Set the event severity, from 1 to 40, to indicate the importance of an event in which the run time for a Knowledge Script job exceeds the Maximum job run time threshold. The default is 5.

Raise an event if no jobs found?

Select Yes to raise an event if no Knowledge Script jobs are running. The default is No.

Event severity when no jobs found

Set the event severity level, from 1 to 40, to indicate the importance of an event in which no Knowledge Script jobs are running. The default is 35.

Timeout when processing jobs

Specify how long AppManager should wait for the agent to process jobs before assuming the agent either will not respond or has timed out. Use this parameter to monitor agents that are consistently taking longer than expected to respond.

If the agent does not respond before your specified timeout value, AppManager raises an event stating that it was unable to process this command and suggesting you increase the timeout value. The event might also include data about a Windows error, if one was generated.

The default timeout is 10 seconds.

Heartbeat Investigation Steps (Used by Management Server)

AppManager performs the following steps only if the heartbeat event or the heartbeat data is missing.

Attempt to contact agent computer by ICMP ping?

Select Yes to send an ICMP ping request to the agent computer. If AppManager cannot contact an agent with an ICMP ping, the agent computer might have been shut down or disconnected from the network, or a firewall is blocking the ICMP communication.

Perform tracert diagnostic if ICMP ping fails?

Select Yes to run a tracert (traceroute) diagnostic test if the ping request fails. The default is Yes. A traceroute test helps you troubleshoot network routing problems that can block ICMP traffic.
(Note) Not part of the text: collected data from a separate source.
(* ===== verification/PyStr.v ===== *)
(** * Python strings and number literals

    The parts of [str], [int] and [float] the broker uses, on ASCII strings:
    [lower], [strip], [split], [startswith], [endswith], [in], and the literal
    parsers behind [int(s)] and [float(s)].  A parser returns [None] where
    Python raises [ValueError]. *)

From S2P Require Import Prelude.
From Stdlib Require Import Ascii.

Fixpoint string_forallb (p : ascii -> bool) (s : string) : bool :=
  match s with
  | EmptyString => true
  | String c s' => p c && string_forallb p s'
  end.

Definition in_range (lo hi c : ascii) : bool :=
  (N_of_ascii lo <=? N_of_ascii c)%N && (N_of_ascii c <=? N_of_ascii hi)%N.

(** [s.lower()] *)
Definition ascii_lower (c : ascii) : ascii :=
  if in_range "A" "Z" c then ascii_of_N (N_of_ascii c + 32) else c.

Fixpoint lower (s : string) : string :=
  match s with
  | EmptyString => EmptyString
  | String c s' => String (ascii_lower c) (lower s')
  end.

(** The ASCII characters Python's [str.strip], [str.split], [int] and [float]
    treat as whitespace: 9-13 and 28-32. *)
Definition is_space (c : ascii) : bool :=
  ((9 <=? N_of_ascii c) && (N_of_ascii c <=? 13)
   || (28 <=? N_of_ascii c) && (N_of_ascii c <=? 32))%N.

Fixpoint lstrip (s : string) : string :=
  match s with
  | EmptyString => EmptyString
  | String c s' => if is_space c then lstrip s' else s
  end.

Fixpoint rstrip (s : string) : string :=
  match s with
  | EmptyString => EmptyString
  | String c s' =>
      match rstrip s' with
      | EmptyString => if is_space c then EmptyString else String c EmptyString
      | r => String c r
      end
  end.

(** [s.strip()] *)
Definition strip (s : string) : string := rstrip (lstrip s).

(** [s.startswith(p)] *)
Fixpoint startswith (p s : string) : bool :=
  match p, s with
  | EmptyString, _ => true
  | String c p', String d s' => Ascii.eqb c d && startswith p' s'
  | _, _ => false
  end.

(** [p in s] *)
Fixpoint contains (p s : string) : bool :=
  startswith p s || match s with EmptyString => false | String _ s' => contains p s' end.

(** [s.endswith(p)] *)
Fixpoint endswith (p s : string) : bool :=
  String.eqb p s || match s with EmptyString => false | String _ s' => endswith p s' end.

(** [s.split(sep)] for a one-character separator. *)
Fixpoint split_on (sep : ascii) (s : string) : list string :=
  match s with
  | EmptyString => [EmptyString]
  | String c s' =>
      if Ascii.eqb c sep then EmptyString :: split_on sep s'
      else match split_on sep s' with
           | [] => [String c EmptyString]
           | w :: ws => String c w :: ws
           end
  end.

(** [s.split()]: words separated by runs of whitespace. *)
Fixpoint split_words_go (cur s : string) : list string :=
  match s with
  | EmptyString => if String.eqb cur "" then [] else [cur]
  | String c s' =>
      if is_space c then
        (if String.eqb cur "" then [] else [cur]) ++ split_words_go "" s'
      else split_words_go (cur +:+ String c "")%string s'
  end.

Definition split_words (s : string) : list string := split_words_go "" s.

(** [sep.join(l)] *)
Definition join (sep : string) (l : list string) : string := String.concat sep l.

(** ** Integer literals *)

Definition digit_val (c : ascii) : option N :=
  if in_range "0" "9" c then Some (N_of_ascii c - 48)%N else None.

(** Digits with single underscores between them.  Returns the value and the
    number of digits; [need] says that a digit must come next. *)
Fixpoint digits_go (s : string) (acc : N) (n : N) (need : bool) : option (N * N) :=
  match s with
  | EmptyString => if need then None else Some (acc, n)
  | String c s' =>
      match digit_val c with
      | Some d => digits_go s' (10 * acc + d)%N (n + 1)%N false
      | None => if Ascii.eqb c "_" && negb need then digits_go s' acc n true else None
      end
  end.

Definition py_uint (s : string) : option (N * N) := digits_go s 0 0 true.

(** The sign of a literal and the rest. *)
Definition take_sign (s : string) : bool * string :=
  match s with
  | String c s' =>
      if Ascii.eqb c "-" then (true, s') else if Ascii.eqb c "+" then (false, s') else (false, s)
  | EmptyString => (false, s)
  end.

Definition signed (neg : bool) (n : N) : Z := if neg then Z.opp (Z.of_N n) else Z.of_N n.

(** [int(s)] *)
Definition py_int (s : string) : option Z :=
  let '(neg, body) := take_sign (strip s) in
  match py_uint body with Some (v, _) => Some (signed neg v) | None => None end.

(** ** Float literals *)

Inductive pyfloat := Fin (q : Q) | Inf (neg : bool) | NaN.

(** Splits at the first character satisfying [p]. *)
Fixpoint cut (p : ascii -> bool) (s : string) : string * option string :=
  match s with
  | EmptyString => (EmptyString, None)
  | String c s' =>
      if p c then (EmptyString, Some s')
      else let '(a, b) := cut p s' in (String c a, b)
  end.

Definition scale10 (m : Z) (e : Z) : Q :=
  if (e <? 0)%Z then (m # Pos.pow 10 (Z.to_pos (- e)))%Q else inject_Z (m * 10 ^ e).

Definition py_udecimal (s : string) : option Q :=
  let '(mant, ex) := cut (fun c => Ascii.eqb c "e" || Ascii.eqb c "E") s in
  let '(ip, fp) := cut (fun c => Ascii.eqb c ".") mant in
  let exponent := match ex with None => Some 0%Z | Some t =>
                    let '(neg, body) := take_sign t in
                    match py_uint body with Some (v, _) => Some (signed neg v) | None => None end end in
  let ipart := if String.eqb ip "" then Some (0, 0)%N else py_uint ip in
  let fpart := match fp with
               | None => Some (0, 0)%N
               | Some f => if String.eqb f "" then Some (0, 0)%N else py_uint f
               end in
  match ipart, fpart, exponent with
  | Some (iv, n), Some (fv, k), Some e =>
      if (n + k =? 0)%N then None
      else Some (scale10 (Z.of_N iv * 10 ^ Z.of_N k + Z.of_N fv) (e - Z.of_N k))
  | _, _, _ => None
  end.

(** [float(s)] *)
Definition py_float (s : string) : option pyfloat :=
  let '(neg, body) := take_sign (strip s) in
  let w := lower body in
  if String.eqb w "inf" || String.eqb w "infinity" then Some (Inf neg)
  else if String.eqb w "nan" then Some NaN
  else match py_udecimal body with
       | Some q => Some (Fin (if neg then - q else q)%Q)
       | None => None
       end.

Lemma string_forallb_app p s1 s2 :
  string_forallb p (s1 +:+ s2)%string = string_forallb p s1 && string_forallb p s2.
Proof.
  induction s1 as [|c s1 IH]; simpl; [done|].
  change (String c s1 +:+ s2)%string with (String c (s1 +:+ s2))%string; simpl.
  by rewrite IH, andb_assoc.
Qed.

Lemma string_length_app s1 s2 :
  String.length (s1 +:+ s2)%string = String.length s1 + String.length s2.
Proof. induction s1 as [|c s1 IH]; simpl; [done|]. f_equal. apply IH. Qed.

Lemma string_app_inv_tail a b t : (a +:+ t = b +:+ t)%string -> a = b.
Proof.
  revert b. induction a as [|c a IH]; intros [|d b] H; [done | | |].
  - apply (f_equal String.length) in H. rewrite !string_length_app in H. simpl in H. lia.
  - apply (f_equal String.length) in H. rewrite !string_length_app in H. simpl in H. lia.
  - injection H as -> H. f_equal. by apply IH.
Qed.

(** ** Printing and parsing integers *)

Definition is_digit (c : ascii) : bool := in_range "0" "9" c.

Lemma pretty_N_char_digit x : (x < 10)%N -> digit_val (pretty_N_char x) = Some x.
Proof.
  intros Hx. assert (x = 0 \/ x = 1 \/ x = 2 \/ x = 3 \/ x = 4 \/ x = 5 \/ x = 6 \/ x = 7
    \/ x = 8 \/ x = 9)%N as Hc by lia.
  repeat (destruct Hc as [-> | Hc]; [reflexivity|]). by subst.
Qed.

Lemma digits_go_count s acc n n' need :
  fst <$> digits_go s acc n need = fst <$> digits_go s acc n' need.
Proof.
  revert acc n n' need. induction s as [|c s IH]; intros acc n n' need; simpl.
  - by destruct need.
  - destruct (digit_val c); [apply IH|]. destruct (Ascii.eqb c "_" && negb need); [apply IH | done].
Qed.

(** Parsing a printed number feeds the parser the number itself. *)
Lemma digits_go_pretty x s n need :
  (0 < x)%N ->
  fst <$> digits_go (pretty_N_go x s) 0 n need = fst <$> digits_go s x n false.
Proof.
  revert s n need. induction (N.lt_wf_0 x) as [x _ IH]; intros s n need Hx.
  rewrite pretty_N_go_step by done.
  pose proof (N.mod_lt x 10 ltac:(done)) as Hm.
  pose proof (N.div_mod x 10 ltac:(done)) as Hdm.
  destruct (decide (x / 10 = 0)%N) as [E|E].
  - rewrite E, pretty_N_go_0. cbn [digits_go]. rewrite pretty_N_char_digit by done.
    rewrite (digits_go_count _ _ _ n). repeat f_equal. lia.
  - rewrite IH by (try apply N.div_lt; lia).
    cbn [digits_go]. rewrite pretty_N_char_digit by done.
    rewrite (digits_go_count _ _ _ n). repeat f_equal. lia.
Qed.

Lemma digit_not_space c : is_digit c = true -> is_space c = false.
Proof. unfold is_digit, is_space, in_range. destruct c as [[] [] [] [] [] [] [] []]; done. Qed.

Lemma pretty_N_char_is_digit x : is_digit (pretty_N_char x) = true.
Proof. unfold pretty_N_char. by repeat case_match. Qed.

Lemma pretty_N_go_forallb (p : ascii -> bool) x s :
  (forall y, p (pretty_N_char y) = true) -> string_forallb p s = true ->
  string_forallb p (pretty_N_go x s) = true.
Proof.
  intros Hp. revert s. induction (N.lt_wf_0 x) as [x _ IH]; intros s Hs.
  destruct (decide (x = 0)%N) as [->|]; [by rewrite pretty_N_go_0|].
  rewrite pretty_N_go_step by lia. apply IH; [apply N.div_lt; lia|]. simpl. by rewrite Hp.
Qed.

Lemma pretty_N_digits (x : N) : string_forallb is_digit (pretty x) = true.
Proof.
  unfold pretty, pretty_N. case_decide; [done|].
  by apply pretty_N_go_forallb; [apply pretty_N_char_is_digit|].
Qed.

Lemma lstrip_id s : string_forallb (fun c => negb (is_space c)) s = true -> lstrip s = s.
Proof. destruct s as [|c s]; simpl; [done|]. by destruct (is_space c). Qed.

Lemma rstrip_id s : string_forallb (fun c => negb (is_space c)) s = true -> rstrip s = s.
Proof.
  induction s as [|c s IH]; simpl; [done|]. intros [Hc Hs]%andb_prop. rewrite IH by done.
  destruct s; [|done]. by apply negb_true_iff in Hc as ->.
Qed.

Lemma strip_id s : string_forallb (fun c => negb (is_space c)) s = true -> strip s = s.
Proof. intros H. unfold strip. by rewrite lstrip_id, rstrip_id by (rewrite ?lstrip_id; done). Qed.

Lemma string_forallb_impl (p q : ascii -> bool) s :
  (forall c, p c = true -> q c = true) ->
  string_forallb p s = true -> string_forallb q s = true.
Proof.
  intros Hpq. induction s as [|c s IH]; simpl; [done|].
  intros [H1 H2]%andb_prop. by rewrite Hpq, IH.
Qed.

Lemma digits_not_space s :
  string_forallb is_digit s = true -> string_forallb (fun c => negb (is_space c)) s = true.
Proof. apply string_forallb_impl. intros c Hc. by rewrite digit_not_space. Qed.

Lemma take_sign_digits s : string_forallb is_digit s = true -> take_sign s = (false, s).
Proof.
  destruct s as [|c s]; simpl; [done|]. intros [Hc _]%andb_prop.
  destruct (Ascii.eqb c "-") eqn:E1; [apply Ascii.eqb_eq in E1; by subst|].
  destruct (Ascii.eqb c "+") eqn:E2; [apply Ascii.eqb_eq in E2; by subst | done].
Qed.

Lemma py_uint_pretty (n : N) : fst <$> py_uint (pretty n) = Some n.
Proof.
  unfold py_uint, pretty, pretty_N. case_decide; [by subst|].
  rewrite digits_go_pretty by lia. done.
Qed.

Lemma py_int_pretty_N (n : N) : py_int (pretty n) = Some (Z.of_N n).
Proof.
  unfold py_int. rewrite strip_id by apply digits_not_space, pretty_N_digits.
  rewrite take_sign_digits by apply pretty_N_digits.
  pose proof (py_uint_pretty n) as H. destruct (py_uint (pretty n)) as [[v k]|]; [|done].
  simpl in *. by simplify_eq.
Qed.

Lemma pretty_Z_cases z :
  pretty z = (if (z <? 0)%Z then "-" +:+ pretty (Z.to_N (- z)) else pretty (Z.to_N z))%string.
Proof. by destruct z. Qed.

(** [int(str(z)) == z] *)
Lemma py_int_pretty z : py_int (pretty z) = Some z.
Proof.
  rewrite pretty_Z_cases. destruct (z <? 0)%Z eqn:E; reflect_tests.
  - unfold py_int. rewrite strip_id.
    + change ("-" +:+ pretty (Z.to_N (- z)))%string with (String "-" (pretty (Z.to_N (- z)))).
      cbn [take_sign Ascii.eqb Bool.eqb].
      pose proof (py_uint_pretty (Z.to_N (- z))) as H.
      destruct (py_uint (pretty (Z.to_N (- z)))) as [[v k]|]; [|done].
      simpl in *. simplify_eq. f_equal. lia.
    + change ("-" +:+ pretty (Z.to_N (- z)))%string with (String "-" (pretty (Z.to_N (- z)))).
      simpl. apply digits_not_space, pretty_N_digits.
  - rewrite py_int_pretty_N. f_equal. lia.
Qed.

#[export] Hint Rewrite py_int_pretty : whoosh.

(** ** The order of strings ([x <= y]) *)
Definition string_leb (x y : string) : bool :=
  match String.compare x y with Gt => false | _ => true end.

Lemma string_leb_cons a s b t :
  string_leb (String a s) (String b t)
  = ((N_of_ascii a <? N_of_ascii b)%N || ((N_of_ascii a =? N_of_ascii b)%N && string_leb s t)).
Proof.
  unfold string_leb. simpl. unfold Ascii.compare, N.ltb.
  destruct (N.compare_spec (N_of_ascii a) (N_of_ascii b)) as [H|H|H].
  - rewrite H, N.eqb_refl. done.
  - done.
  - replace (N_of_ascii a =? N_of_ascii b)%N with false; [done|].
    symmetry. apply N.eqb_neq. lia.
Qed.

Lemma string_leb_total x y : string_leb x y = true \/ string_leb y x = true.
Proof.
  revert y. induction x as [|a x IH]; intros [|b y]; rewrite ?string_leb_cons; [by left|by left|by right|].
  destruct (N.lt_trichotomy (N_of_ascii a) (N_of_ascii b)) as [H | [H | H]].
  - left. apply N.ltb_lt in H. by rewrite H.
  - rewrite H, N.ltb_irrefl, N.eqb_refl. apply IH.
  - right. apply N.ltb_lt in H. by rewrite H.
Qed.

Lemma string_leb_trans x y z :
  string_leb x y = true -> string_leb y z = true -> string_leb x z = true.
Proof.
  revert y z. induction x as [|a x IH]; intros [|b y] [|c z]; rewrite ?string_leb_cons;
    try (intros; reflexivity); try (intros; discriminate).
  intros H1 H2. rewrite orb_true_iff, andb_true_iff, N.ltb_lt, N.eqb_eq in *.
  destruct H1 as [H1 | [H1 H1']], H2 as [H2 | [H2 H2']]; try (left; lia).
  right. split; [lia | by apply (IH y)].
Qed.

Lemma string_leb_antisym x y : string_leb x y = true -> string_leb y x = true -> x = y.
Proof.
  revert y. induction x as [|a x IH]; intros [|b y]; rewrite ?string_leb_cons; try done.
  intros H1 H2. rewrite orb_true_iff, andb_true_iff, N.ltb_lt, N.eqb_eq in *.
  destruct H1 as [H1 | [H1 H1']], H2 as [H2 | [H2 H2']]; try lia.
  f_equal; [|by apply IH]. by rewrite <- (ascii_N_embedding a), <- (ascii_N_embedding b), H1.
Qed.

(** ** Splitting what was joined *)

(** [s] has no separator in it. *)
Definition lacks (sep : ascii) (s : string) : Prop := string_forallb (fun c => negb (Ascii.eqb c sep)) s = true.

Lemma split_on_app sep a b : lacks sep a -> split_on sep (a +:+ String sep b)%string = a :: split_on sep b.
Proof.
  unfold lacks. induction a as [|c a IH]; intros H.
  - change (split_on sep (String sep b) = "" :: split_on sep b). simpl. by rewrite Ascii.eqb_refl.
  - change (String c a +:+ String sep b)%string with (String c (a +:+ String sep b))%string.
    simpl in H |- *. apply andb_prop in H as [Hc H]. rewrite IH by done. by destruct (Ascii.eqb c sep).
Qed.

Lemma split_on_word sep s : lacks sep s -> split_on sep s = [s].
Proof.
  unfold lacks. induction s as [|c s IH]; simpl; [done|]. intros [Hc H]%andb_prop.
  rewrite IH by done. by destruct (Ascii.eqb c sep).
Qed.

Lemma join_more sep x l : l <> [] -> join sep (x :: l) = (x +:+ sep +:+ join sep l)%string.
Proof. by destruct l. Qed.

Lemma split_on_join_words sep l :
  l <> [] -> Forall (lacks sep) l -> split_on sep (join (String sep "") l) = l.
Proof.
  intros Hne Hall. induction l as [|x l IH]; [done|]. apply Forall_cons in Hall as [Hx Hl].
  destruct (decide (l = [])) as [-> | Hl'].
  - by apply split_on_word.
  - rewrite join_more by done.
    change (String sep "" +:+ join (String sep "") l)%string with (String sep (join (String sep "") l)).
    rewrite split_on_app by done. by rewrite IH.
Qed.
This script raises an event if the tracert fails.

Connect to agent NetIQmc port if ICMP ping succeeds?

Select Yes to attempt a connection to the NetIQmc port on the agent computer. The default is Yes. The connection is attempted only if the ping attempt succeeds.
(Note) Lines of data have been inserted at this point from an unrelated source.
(* ===== verification/PySeq.v ===== *)
(** * Python sequences, sorting, rounding and exceptions

    What the components below share of Python's lists and of its error
    handling: slices, [list.remove], the stable [sort], [round], and a result
    type for the operations that raise. *)

From Stdlib Require Import Sorting.Sorted Qround.
From S2P Require Import Prelude.
From S2P Require Import PyDict.

(** ** Exceptions *)

(** The exceptions the modelled operations raise; the argument of a [KeyError]
    is the missing key, that of the others is the message; [Exc] is an exception of
    the named class of the sources or of a library. *)
Inductive pyexc : Type :=
| KeyError (key : string)
| ValueError (msg : string)
| RuntimeError (msg : string)
| IndexError
| Exc (class : string) (msg : string).

(** An operation returns a value or raises. *)
Inductive pyres (A : Type) : Type :=
| Ret (a : A)
| Raise (e : pyexc).
Arguments Ret {A} a.
Arguments Raise {A} e.

Definition rbind {A B} (m : pyres A) (f : A -> pyres B) : pyres B :=
  match m with Ret a => f a | Raise e => Raise e end.

Notation "'let!' x := m 'in' k" := (rbind m (fun x => k))
  (at level 10, x pattern, m at level 100, k at level 200) : whoosh_scope.

Lemma rbind_Ret {A B} (m : pyres A) (f : A -> pyres B) b :
  rbind m f = Ret b <-> exists a, m = Ret a /\ f a = Ret b.
Proof. destruct m; simpl; split; [eauto | by intros (? & [= ->] & ?) | done | by intros (? & ? & ?)]. Qed.

(** ** Slices *)

(** [l[:n]]: a negative bound counts from the end. *)
Definition slice_to {A} (n : Z) (l : list A) : list A :=
  if (n <? 0)%Z then take (Z.to_nat (Z.of_nat (length l) + n)) l else take (Z.to_nat n) l.

(** [l[n:]] *)
Definition slice_from {A} (n : Z) (l : list A) : list A :=
  if (n <? 0)%Z then drop (Z.to_nat (Z.of_nat (length l) + n)) l else drop (Z.to_nat n) l.

Lemma slice_to_nat {A} (n : nat) (l : list A) : slice_to (Z.of_nat n) l = take n l.
Proof. unfold slice_to. destruct (Z.of_nat n <? 0)%Z eqn:E; reflect_tests; [lia|]. by rewrite Nat2Z.id. Qed.

Lemma slice_to_all {A} (n : Z) (l : list A) :
  (Z.of_nat (length l) <= n)%Z -> slice_to n l = l.
Proof.
  intros H. unfold slice_to. destruct (n <? 0)%Z eqn:E; reflect_tests; [lia|].
  apply take_ge. lia.
Qed.

Lemma slice_to_length {A} (n : Z) (l : list A) :
  (0 <= n)%Z -> Z.of_nat (length (slice_to n l)) = Z.min n (Z.of_nat (length l)).
Proof.
  intros H. unfold slice_to. destruct (n <? 0)%Z eqn:E; reflect_tests; [lia|].
  rewrite length_take. lia.
Qed.

(** ** [list.remove] (of an element that is there): drops the first occurrence *)
Fixpoint remove_first {A} `{EqDecision A} (x : A) (l : list A) : list A :=
  match l with
  | [] => []
  | y :: l' => if decide (x = y) then l' else y :: remove_first x l'
  end.

Section remove_first.
Context {A : Type} `{EqDecision A}.
Implicit Types (l : list A).

Lemma remove_first_perm x l : x ∈ l -> l ≡ₚ x :: remove_first x l.
Proof.
  induction l as [|y l IH]; simpl; [by intros ?%elem_of_nil|].
  intros [-> | Hin]%elem_of_cons; case_decide; subst; try done.
  rewrite (IH Hin) at 1. by constructor.
Qed.

Lemma remove_first_absent x l : x ∉ l -> remove_first x l = l.
Proof.
  induction l as [|y l IH]; simpl; [done|]. intros [? ?]%not_elem_of_cons.
  rewrite decide_False by done. by rewrite IH.
Qed.

Lemma remove_first_sublist x l : remove_first x l `sublist_of` l.
Proof. induction l; simpl; [done|]. case_decide; by constructor. Qed.

Lemma remove_first_elem x y l : NoDup l -> y ∈ remove_first x l <-> y ∈ l /\ y <> x.
Proof.
  induction l as [|z l IH]; simpl; [set_solver|]. intros [Hz Hnd]%NoDup_cons.
  case_decide; subst; [set_solver|]. rewrite !elem_of_cons, IH by done. naive_solver.
Qed.

Lemma remove_first_NoDup x l : NoDup l -> NoDup (remove_first x l).
Proof. intros. eapply sublist_NoDup; [done|]. apply remove_first_sublist. Qed.

(** On a list without duplicates, removing one element is filtering. *)
Lemma remove_first_filter x l :
  NoDup l -> remove_first x l = List.filter (fun y => bool_decide (y <> x)) l.
Proof.
  induction l as [|z l IH]; simpl; [done|]. intros [Hz Hnd]%NoDup_cons.
  case_decide; subst.
  - rewrite bool_decide_false by tauto. rewrite <- IH by done.
    by rewrite remove_first_absent.
  - rewrite bool_decide_true by congruence. by rewrite IH.
Qed.
End remove_first.

(** ** Comprehensions with conditions *)

Lemma filter_all {A} (p : A -> bool) (l : list A) :
  (forall x, x ∈ l -> p x = true) -> List.filter p l = l.
Proof.
  induction l as [|x l IH]; simpl; intros H; [done|].
  rewrite H by apply list_elem_of_here. rewrite IH; [done|]. set_solver.
Qed.

Lemma filter_twice {A} (p q : A -> bool) (l : list A) :
  List.filter q (List.filter p l) = List.filter (fun x => p x && q x) l.
Proof.
  induction l as [|x l IH]; simpl; [done|].
  destruct (p x); simpl; [destruct (q x)|]; by rewrite IH.
Qed.

Lemma length_filter_split {A} (p : A -> bool) (l : list A) :
  length (List.filter p l) + length (List.filter (fun x => negb (p x)) l) = length l.
Proof. induction l as [|x l IH]; simpl; [done|]. destruct (p x); simpl; lia. Qed.

(** ** Stable sorting

    [sorted(l, key=k)] with [le x y] the test [k x <= k y]; [reverse=True] keeps
    the order of equal elements, so it is the same function with [le] turned
    round. *)
Fixpoint insert_sorted {A} (le : A -> A -> bool) (x : A) (l : list A) : list A :=
  match l with
  | [] => [x]
  | y :: l' => if le x y then x :: y :: l' else y :: insert_sorted le x l'
  end.

Fixpoint stable_sort {A} (le : A -> A -> bool) (l : list A) : list A :=
  match l with
  | [] => []
  | x :: l' => insert_sorted le x (stable_sort le l')
  end.

Section stable_sort.
Context {A : Type} (le : A -> A -> bool).

Lemma insert_sorted_perm x l : insert_sorted le x l ≡ₚ x :: l.
Proof.
  induction l as [|y l IH]; simpl; [done|]. destruct (le x y); [done|].
  rewrite IH. constructor.
Qed.

Lemma stable_sort_perm l : stable_sort le l ≡ₚ l.
Proof. induction l as [|x l IH]; simpl; [done|]. by rewrite insert_sorted_perm, IH. Qed.

Lemma elem_of_stable_sort x l : x ∈ stable_sort le l <-> x ∈ l.
Proof. by rewrite stable_sort_perm. Qed.

Lemma stable_sort_length l : length (stable_sort le l) = length l.
Proof. by rewrite stable_sort_perm. Qed.

Hypothesis le_total : forall x y, le x y = true \/ le y x = true.
Hypothesis le_trans : forall x y z, le x y = true -> le y z = true -> le x z = true.

Lemma insert_sorted_sorted x l :
  StronglySorted (fun a b => le a b = true) l ->
  StronglySorted (fun a b => le a b = true) (insert_sorted le x l).
Proof.
  induction 1 as [|y l Hs IH Hy]; simpl; [by repeat constructor|].
  destruct (le x y) eqn:E.
  - constructor; [by constructor|]. constructor; [done|].
    eapply List.Forall_impl; [|exact Hy]. eauto.
  - constructor; [done|]. apply Forall_forall. intros z Hz.
    rewrite insert_sorted_perm in Hz. apply elem_of_cons in Hz as [-> | Hz].
    + destruct (le_total x y); congruence.
    + rewrite Forall_forall in Hy. auto.
Qed.

Lemma stable_sort_sorted l : StronglySorted (fun a b => le a b = true) (stable_sort le l).
Proof. induction l; simpl; [constructor | by apply insert_sorted_sorted]. Qed.
End stable_sort.

(** Filtering commutes with the insertion of elements that are kept apart: the
    relative order of the elements that satisfy [p] only depends on them. *)
Lemma stable_sort_map {A B} (f : A -> B) (leA : A -> A -> bool) (leB : B -> B -> bool) l :
  (forall x y, leA x y = leB (f x) (f y)) ->
  map f (stable_sort leA l) = stable_sort leB (map f l).
Proof.
  intros Hle. assert (Hins : forall x l, map f (insert_sorted leA x l)
                             = insert_sorted leB (f x) (map f l)).
  { intros x m. induction m as [|y m IH]; simpl; [done|]. rewrite Hle.
    destruct (leB (f x) (f y)); simpl; [done|]. by rewrite IH. }
  induction l as [|x l IH]; simpl; [done|]. by rewrite Hins, IH.
Qed.

(** ** Rounding

    [round(x, n)] for [n >= 0] decimals, half to even. *)
Definition round_half_even (q : Q) : Z :=
  let f := Qfloor q in
  let d := (q - inject_Z f)%Q in
  if d <?q (1 # 2) then f
  else if (1 # 2) <?q d then (f + 1)%Z
  else if Z.even f then f else (f + 1)%Z.

Definition py_round (n : N) (q : Q) : Q :=
  let s := Z.to_pos (10 ^ Z.of_N n) in
  (round_half_even (q * inject_Z (Z.pos s)) # s)%Q.

(** ** Sums *)

Lemma sumZ_perm (l l' : list Z) : l ≡ₚ l' -> sumZ l = sumZ l'.
Proof. induction 1; unfold sumZ in *; simpl; lia. Qed.

Lemma sumZ_cons x l : sumZ (x :: l) = (x + sumZ l)%Z.
Proof. done. Qed.

(** Counting values is counting the items that carry them. *)
Lemma countv_filter_length {K V} (p : V -> bool) (d : list (K * V)) :
  Z.of_nat (length (List.filter (fun i => p (snd i)) d)) = countv p d.
Proof.
  induction d as [|[k v] d IH]; [done|]. rewrite countv_cons. simpl.
  destruct (p v); simpl; lia.
Qed.

(** ** Counting by a key

    [d[k] = d.get(k, 0) + 1] *)
Definition dincr {K} `{EqDecision K} (k : K) (d : list (K * Z)) : list (K * Z) :=
  dset k (dget_or k 0%Z d + 1)%Z d.

Section dincr.
Context {K : Type} `{EqDecision K}.

Lemma dget_dincr k k' (d : list (K * Z)) :
  dget_or k' 0%Z (dincr k d) = (dget_or k' 0 d + if decide (k' = k) then 1 else 0)%Z.
Proof.
  unfold dincr, dget_or. rewrite dget_dset. case_decide; subst; simpl; [done | lia].
Qed.

Lemma sumZ_dset k v (d : list (K * Z)) :
  sumZ (dvalues (dset k v d)) = (sumZ (dvalues d) - dget_or k 0 d + v)%Z.
Proof.
  unfold dget_or, dvalues, sumZ. induction d as [|[k' v'] d IH]; simpl; [lia|].
  case_decide; csimpl; lia.
Qed.

Lemma sumZ_dincr k (d : list (K * Z)) : sumZ (dvalues (dincr k d)) = (sumZ (dvalues d) + 1)%Z.
Proof. unfold dincr. rewrite sumZ_dset. lia. Qed.
End dincr.

#[export] Hint Resolve remove_first_NoDup : whoosh.
#[export] Hint Rewrite @dget_dincr @sumZ_dincr : pydict.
This script raises an event if the ping fails.

Use RPC to probe agent if port check succeeds?

Select Yes to send a Remote Procedure Call (RPC) to the agent computer. The default is Yes. The RPC is sent only if the port connection succeeds.

This script raises an event if the RPC probe fails.

Test agent computer registry if RPC probe succeeds?

Select Yes to allow the management server to attempt to use the Remote Registry Service to connect to the Windows Registry on the agent computer.

The connection is attempted only if the RPC probe succeeds. The management server must have sufficient privileges to connect to the Registry. The default is No.

This script raises an event if the management server cannot connect to the Registry.

Check status of agent services if registry test succeeds?

Select Yes to allow the management server to verify whether the NetIQ agent services, NetIQccm and NetIQmc, are running. This test is attempted only if the registry test succeeds.

The management server must have sufficient privileges to access the agent services. The default is No.

This script raises an event if the agent services are up or down.